Stored data:
Definition firstKeywordRule (term : string) (float : ArgoFloat) : bool :=
  match firstKeyword term with
  | Some k => holds k float
  | None => false
  end.

End Rules.

Import Rules.

(** ** Vocabulary for the statements *)

Fixpoint allChars (P : ascii -> bool) (s : string) : bool :=
  match s with
  | EmptyString => true
  | String c s' => P c && allChars P s'
  end.

(** A run [20dd] of four characters. *)
Definition isYearSeq (y : string) : bool :=
  match y with
  | String c1 (String c2 (String c3 (String c4 EmptyString))) =>
      Ascii.eqb c1 "2" && Ascii.eqb c2 "0" && isDigit c3 && isDigit c4
  | _ => false
  end.

(** Whether the last character of [a] is a word character; [pw] answers for
    the empty [a]. *)
Fixpoint lastWord (pw : bool) (a : string) : bool :=
  match a with
  | EmptyString => pw
  | String c a' => lastWord (isWordChar c) a'
  end.

Definition wordBefore (a : string) : bool := lastWord false a.

Definition wordAfter (b : string) : bool :=
  match b with
  | EmptyString => false
  | String c _ => isWordChar c
  end.

(** [y] occurs in [term] between [a] and [b] as a token of its own. *)
Definition standaloneYear (term a y b : string) : Prop :=
  term = a ++ y ++ b /\ isYearSeq y = true
  /\ wordBefore a = false /\ wordAfter b = false.

(** The coordinates are within the ranges of latitude and longitude. *)
Definition validCoordinates (float : ArgoFloat) : Prop :=
  (-90 <= lat float <= 90)%Q /\ (-180 <= lon float <= 180)%Q.


(** Characters of a formatted number or coordinate pair. *)
Definition isNumChar (c : ascii) : bool :=
  isDigit c || Ascii.eqb c "-" || Ascii.eqb c "." || Ascii.eqb c ",".

(** A checker for "every [20dd] run touches a word character". *)
Fixpoint everyYearAdjacent (pw : bool) (s : string) : bool :=
  match s with
  | EmptyString => true
  | String c s' =>
      match s with
      | String c1 (String c2 (String c3 (String c4 rest))) =>
          if isYearSeq (String c1 (String c2 (String c3 (String c4 EmptyString))))
          then pw || wordAfter rest
          else true
      | _ => true
      end
      && everyYearAdjacent (isWordChar c) s'
  end.

(** ** The rest of the component: handlers and what is rendered *)

Module MapViewDisplay.

(** [const toggleMapLayer], on the value of [mapLayer]. *)
Definition toggleMapLayer (mapLayer : string) : string :=
  if String.eqb mapLayer "satellite" then "ocean" else "satellite".

(** The [onChange] handlers of the search box and of the two date inputs. *)
Definition setSearchTerm (term : string) (st : State) : State :=
  mkState (argoFloats st) (filteredFloats st) (loading st) (error st)
          term (startDate st) (endDate st).

Definition setStartDate (d : string) (st : State) : State :=
  mkState (argoFloats st) (filteredFloats st) (loading st) (error st)
          (searchTerm st) d (endDate st).

Definition setEndDate (d : string) (st : State) : State :=
  mkState (argoFloats st) (filteredFloats st) (loading st) (error st)
          (searchTerm st) (startDate st) d.

(** Truthiness of a [string | null]: [null] and the empty string are
    falsy. *)
Definition truthy (s : option string) : bool :=
  match s with
  | Some m => negb (isEmpty m)
  | None => false
  end.

(** The floats that get a marker:
    [!loading && !error && filteredFloats.slice(0, 1000).map(...)]. *)
Definition markers (st : State) : list ArgoFloat :=
  if negb (loading st) && negb (truthy (error st))
  then take 1000 (filteredFloats st)
  else [].

(** [floats.filter(f => f.status === s).length] *)
Definition countStatus (s : string) (floats : list ArgoFloat) : nat :=
  length (filter (fun f => String.eqb (status f) s) floats).

(** [s.split(' ')[0]]: what comes before the first space. *)
Fixpoint firstField (s : string) : string :=
  match s with
  | EmptyString => EmptyString
  | String c s' => if Ascii.eqb c " " then EmptyString else String c (firstField s')
  end.

(** The "Last Profile" line of the popup:
    [float.time && float.time.split(' ')[0]], absent when there is no line. *)
Definition lastProfile (float : ArgoFloat) : option string :=
  if truthy (time float)
  then match time float with
       | Some t => Some (firstField t)
       | None => None
       end
  else None.

(** What can happen to the component state: a handler sets a value, or one
    of the two effects runs; the fetch effect with what the server says. *)
Inductive Action :=
| TypeSearch (term : string)
| PickStartDate (d : string)
| PickEndDate (d : string)
| RunSearchEffect
| RunFetchEffect (server : string -> FetchResult).

Definition act (st : State) (a : Action) : State :=
  match a with
  | TypeSearch term => setSearchTerm term st
  | PickStartDate d => setStartDate d st
  | PickEndDate d => setEndDate d st
  | RunSearchEffect => searchEffect st
  | RunFetchEffect server => fetchArgoFloats server st
  end.

Definition run (actions : list Action) (st : State) : State :=
  fold_left act actions st.

End MapViewDisplay.

Import MapViewDisplay.

(** Characters that the form-urlencoded serializer leaves as they are. *)
Definition isUnreserved (c : ascii) : bool :=
  inRange 97 122 c || inRange 65 90 c || isDigit c
  || Ascii.eqb c "*" || Ascii.eqb c "-" || Ascii.eqb c "." || Ascii.eqb c "_".

(** ** Sample records and states *)

Local Open Scope Q_scope.

Definition polarFloat : ArgoFloat :=
  mkArgoFloat "F1" 70 150 None None None None None None "active" None.

Definition tasmanFloat : ArgoFloat :=
  mkArgoFloat "WMO_2021_PAC_042" (-35) 150 (Some (238 # 10)) (Some (352 # 10))
              (Some 1245) (Some (68 # 10)) (Some 42%Z) (Some "2021-06-15"%string)
              "active" (Some "pacific"%string).

Definition cycleZeroFloat : ArgoFloat :=
  mkArgoFloat "F7" (123 # 10) (456 # 10) None None None None (Some 0%Z) None
              "active" None.

Definition tasmanFloatBare : ArgoFloat :=
  mkArgoFloat "WMO_2021_PAC_042" (-35) 150 None None None None (Some 42%Z) None
              "inactive" (Some "atlantic"%string).

Definition pacificQuery : State :=
  mkState [polarFloat; tasmanFloat] [] false None "pacific" "2019-01-01" "2022-12-31".



Definition acceptingServer (url : string) : FetchResult :=
  Response true 200 (inr (mkLocationsData "success" [tasmanFloat] None)).

(** ** The operations on sample inputs *)

Example toFixed_ex1 : toFixed (-35) 1 = "-35.0". Proof. reflexivity. Qed.
Example toFixed_ex2 : toFixed (25631 # 1000) 1 = "25.6". Proof. reflexivity. Qed.
Example toFixed_ex3 : toFixed (-4 # 100) 1 = "-0.0". Proof. reflexivity. Qed.
Example toFixed_ex4 : toFixed (25 # 10) 0 = "3". Proof. reflexivity. Qed.
Example toFixed_ex5 : toFixed (-142847 # 1000) 0 = "-143". Proof. reflexivity. Qed.
Example toFixed_ex6 : toFixed (5 # 100) 1 = "0.1". Proof. reflexivity. Qed.
Example toFixed_ex7 : toFixed 0 1 = "0.0". Proof. reflexivity. Qed.
Example toString_ex : toString 42 = "42". Proof. reflexivity. Qed.
Example year_ex1 : yearScan false "floats 2021 pacific" = Some "2021". Proof. reflexivity. Qed.
Example year_ex2 : yearScan false "wmo_2021" = None. Proof. reflexivity. Qed.
Example year_ex3 : yearScan false "12021 2022" = Some "2022". Proof. reflexivity. Qed.
Example year_ex5 :
  extractDateFilterFromSearch "2021" = Some (mkDateFilters "2021-01-01" "2021-12-31").
Proof. reflexivity. Qed.
Example year_ex6 : extractDateFilterFromSearch "12021" = None.
Proof. reflexivity. Qed.
Example year_ex4 : yearScan false "2021-06" = Some "2021". Proof. reflexivity. Qed.



Example includes_ex1 : includes "wmo_2021_pac_042" "wmo_2021" = true.
Proof. reflexivity. Qed.

Example includes_ex2 : includes "wmo_2021_pac_042" "pacific" = false.
Proof. reflexivity. Qed.

Example trim_ex : trim "  North Pacific  " = "North Pacific".
Proof. reflexivity. Qed.

Example lower_ex : toLowerCase "WMO_2021_PAC_042" = "wmo_2021_pac_042".
Proof. reflexivity. Qed.

(** ** Facts about the string operations *)

Section StringFacts.

Lemma startsWith_app (p r : string) : startsWith (p ++ r) p = true.
Proof.
  induction p as [|c p IH]; simpl.
  - reflexivity.
  - rewrite Ascii.eqb_refl. exact IH.
Qed.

▸ Your objective:
Take each line above that contains "RunSearchEffect" and copy it out.

▸ Your solution:
| RunSearchEffect
  | RunSearchEffect => searchEffect st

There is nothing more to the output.